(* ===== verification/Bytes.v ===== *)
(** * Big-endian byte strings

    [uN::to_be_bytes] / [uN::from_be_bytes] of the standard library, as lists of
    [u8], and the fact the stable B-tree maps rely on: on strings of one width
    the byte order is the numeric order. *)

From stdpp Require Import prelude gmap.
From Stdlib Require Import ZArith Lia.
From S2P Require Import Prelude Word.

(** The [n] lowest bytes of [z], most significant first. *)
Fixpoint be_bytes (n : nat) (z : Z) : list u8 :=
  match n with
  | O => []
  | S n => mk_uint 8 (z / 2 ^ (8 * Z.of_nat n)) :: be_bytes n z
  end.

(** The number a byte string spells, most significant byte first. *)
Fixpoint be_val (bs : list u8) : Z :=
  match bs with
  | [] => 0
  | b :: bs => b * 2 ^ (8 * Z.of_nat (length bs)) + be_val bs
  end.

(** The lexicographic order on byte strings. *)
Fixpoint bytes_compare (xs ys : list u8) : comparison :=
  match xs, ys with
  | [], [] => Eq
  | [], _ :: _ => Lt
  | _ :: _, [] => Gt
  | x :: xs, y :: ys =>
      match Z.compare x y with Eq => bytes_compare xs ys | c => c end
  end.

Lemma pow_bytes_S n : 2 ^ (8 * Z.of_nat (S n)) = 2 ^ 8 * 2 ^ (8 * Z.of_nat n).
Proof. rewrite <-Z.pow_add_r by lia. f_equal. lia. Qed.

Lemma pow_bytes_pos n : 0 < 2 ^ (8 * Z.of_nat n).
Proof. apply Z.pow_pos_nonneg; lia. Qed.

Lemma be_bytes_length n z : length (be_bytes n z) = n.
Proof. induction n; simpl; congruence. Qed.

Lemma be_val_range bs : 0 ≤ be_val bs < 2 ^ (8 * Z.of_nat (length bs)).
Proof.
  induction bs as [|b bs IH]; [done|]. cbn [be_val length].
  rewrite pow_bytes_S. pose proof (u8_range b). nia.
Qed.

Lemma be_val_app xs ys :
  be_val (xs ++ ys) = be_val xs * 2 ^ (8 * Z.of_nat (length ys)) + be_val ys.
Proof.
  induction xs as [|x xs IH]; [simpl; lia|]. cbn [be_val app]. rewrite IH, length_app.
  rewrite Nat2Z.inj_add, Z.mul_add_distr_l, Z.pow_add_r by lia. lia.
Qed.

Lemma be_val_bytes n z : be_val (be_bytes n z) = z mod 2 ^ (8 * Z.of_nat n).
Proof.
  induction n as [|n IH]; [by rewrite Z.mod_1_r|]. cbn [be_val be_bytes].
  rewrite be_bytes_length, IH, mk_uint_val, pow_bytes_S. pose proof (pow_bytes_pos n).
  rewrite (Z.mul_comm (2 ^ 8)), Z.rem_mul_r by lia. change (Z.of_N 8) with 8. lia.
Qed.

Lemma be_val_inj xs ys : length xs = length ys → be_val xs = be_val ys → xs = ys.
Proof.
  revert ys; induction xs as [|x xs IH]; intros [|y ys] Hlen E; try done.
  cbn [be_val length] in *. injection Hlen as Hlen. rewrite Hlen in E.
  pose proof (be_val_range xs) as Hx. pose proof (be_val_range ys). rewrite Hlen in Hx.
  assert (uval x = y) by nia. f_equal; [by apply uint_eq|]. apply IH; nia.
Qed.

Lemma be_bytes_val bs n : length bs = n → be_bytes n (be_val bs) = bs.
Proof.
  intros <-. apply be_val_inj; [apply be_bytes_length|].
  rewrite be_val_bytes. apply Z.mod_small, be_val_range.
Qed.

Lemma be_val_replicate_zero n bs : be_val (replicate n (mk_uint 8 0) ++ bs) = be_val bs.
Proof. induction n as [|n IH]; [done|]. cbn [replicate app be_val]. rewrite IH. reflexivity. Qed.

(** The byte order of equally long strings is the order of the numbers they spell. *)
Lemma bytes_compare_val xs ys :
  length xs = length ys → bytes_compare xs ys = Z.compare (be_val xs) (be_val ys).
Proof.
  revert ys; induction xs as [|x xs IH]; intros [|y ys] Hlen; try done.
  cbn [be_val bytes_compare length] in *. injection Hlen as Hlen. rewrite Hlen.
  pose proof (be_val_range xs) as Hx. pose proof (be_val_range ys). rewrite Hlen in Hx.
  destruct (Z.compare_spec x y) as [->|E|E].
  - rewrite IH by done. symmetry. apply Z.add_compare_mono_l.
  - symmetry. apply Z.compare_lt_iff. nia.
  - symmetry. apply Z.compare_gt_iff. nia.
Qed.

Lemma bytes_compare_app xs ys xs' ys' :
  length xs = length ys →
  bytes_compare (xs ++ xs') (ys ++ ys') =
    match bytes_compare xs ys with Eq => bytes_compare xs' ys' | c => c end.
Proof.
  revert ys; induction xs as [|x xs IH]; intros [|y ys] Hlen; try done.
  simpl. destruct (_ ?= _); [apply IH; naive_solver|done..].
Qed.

|---|

▶ Exercise objective: Could you report every line of the material that contains the string "match"?

▶ Output of the task:
  match n with
  match bs with
  match xs, ys with
      match Z.compare x y with Eq => bytes_compare xs ys | c => c end
    match bytes_compare xs ys with Eq => bytes_compare xs' ys' | c => c end.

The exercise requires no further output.